**Activity**
Copy each line below that includes "rest".

┌──

(* ===== verification/CpuLimits.v ===== *)
(** * The CPU budget

    [core/export_pipeline/implementation/limits.rs] and the media encode limiter of
    [media_postprocess.rs].  The first part is the measure of the process tree's CPU
    time; the second the two counting limiters as a step relation over the threads
    that use them. *)

From stdpp Require Import relations.
From Stdlib Require Import Ascii.
From S2P Require Import Prelude RustStr Errors UsmInputs.

Local Open Scope string_scope.
Local Open Scope list_scope.
Local Open Scope Z_scope.
Local Open Scope rust_scope.

(** ** CPU time of the process tree *)

(** [str::split_whitespace]. *)
Fixpoint split_ws (fuel : nat) (word s : string) : list string :=
  let flush := if is_empty word then [] else [word] in
  match fuel with
  | O => flush
  | S fuel' =>
      match s with
      | EmptyString => flush
      | String a rest =>
          match strip_any white_space s with
          | Some rest' => flush ++ split_ws fuel' "" rest'
          | None => split_ws fuel' (word +:+ String a "") rest
          end
      end
  end.
Definition split_whitespace (s : string) : list string := split_ws (String.length s) "" s.

Definition parse_linux_proc_stat (stat : string) : option (Z * Z) :=
  match rsplit_once ") " stat with
  | None => None
  | Some (_, after_name) =>
      let fields := split_whitespace after_name in
      match fields !! 1%nat ≫= parse_unsigned 32, fields !! 11%nat ≫= parse_unsigned 64,
            fields !! 12%nat ≫= parse_unsigned 64 with
      | Some ppid, Some user_ticks, Some system_ticks => Some (ppid, saturating_add 64 user_ticks system_ticks)
      | _, _, _ => None
      end
  end.

(** A row: process, parent, ticks. *)
Record proc_row : Type := mkRow { row_pid : Z; row_ppid : Z; row_ticks : Z }.

(** The inner loop over the rows for one process: the total and the stack, whose top
    is the end of the list in the source and the head here. *)
Fixpoint visit_rows (pid : Z) (rows : list proc_row) (total : Z) (stack : list Z) : Z * list Z :=
  match rows with
  | [] => (total, stack)
  | row :: rows' =>
      let total := if row_pid row =? pid then saturating_add 64 total (row_ticks row) else total in
      let stack := if row_ppid row =? pid then row_pid row :: stack else stack in
      visit_rows pid rows' total stack
  end.

Fixpoint tree_loop (fuel : nat) (rows : list proc_row) (stack : list Z) (seen : gset Z) (total : Z) : option Z :=
  match fuel with
  | O => None
  | S fuel' =>
      match stack with
      | [] => Some total
      | pid :: stack =>
          if bool_decide (pid ∈ seen) then tree_loop fuel' rows stack seen total
          else
            let '(total, stack) := visit_rows pid rows total stack in
            tree_loop fuel' rows stack ({[pid]} ∪ seen) total
      end
  end.

(** A row is pushed at most once, so the loop ends within this fuel. *)
Definition sum_process_tree_cpu_ticks (root_pid : Z) (rows : list proc_row) : option Z :=
  tree_loop (length rows + 2) rows [root_pid] ∅ 0.

(** [current_process_tree_cpu_ticks] over the entries of [/proc]: name and, if it
    can be read, the contents of its [stat]. *)
Definition proc_rows (entries : list (string * option string)) : list proc_row :=
  omap (fun e => match parse_unsigned 32 e.1, e.2 with
                 | Some pid, Some stat =>
                     match parse_linux_proc_stat stat with
                     | Some (ppid, ticks) => Some (mkRow pid ppid ticks)
                     | None => None
                     end
                 | _, _ => None
                 end) entries.

Definition current_process_tree_cpu_ticks (root_pid : Z) (entries : list (string * option string)) : option Z :=
  sum_process_tree_cpu_ticks root_pid (proc_rows entries).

└──

**Solution for this task**
      | String a rest =>
          | Some rest' => flush ++ split_ws fuel' "" rest'
          | None => split_ws fuel' (word +:+ String a "") rest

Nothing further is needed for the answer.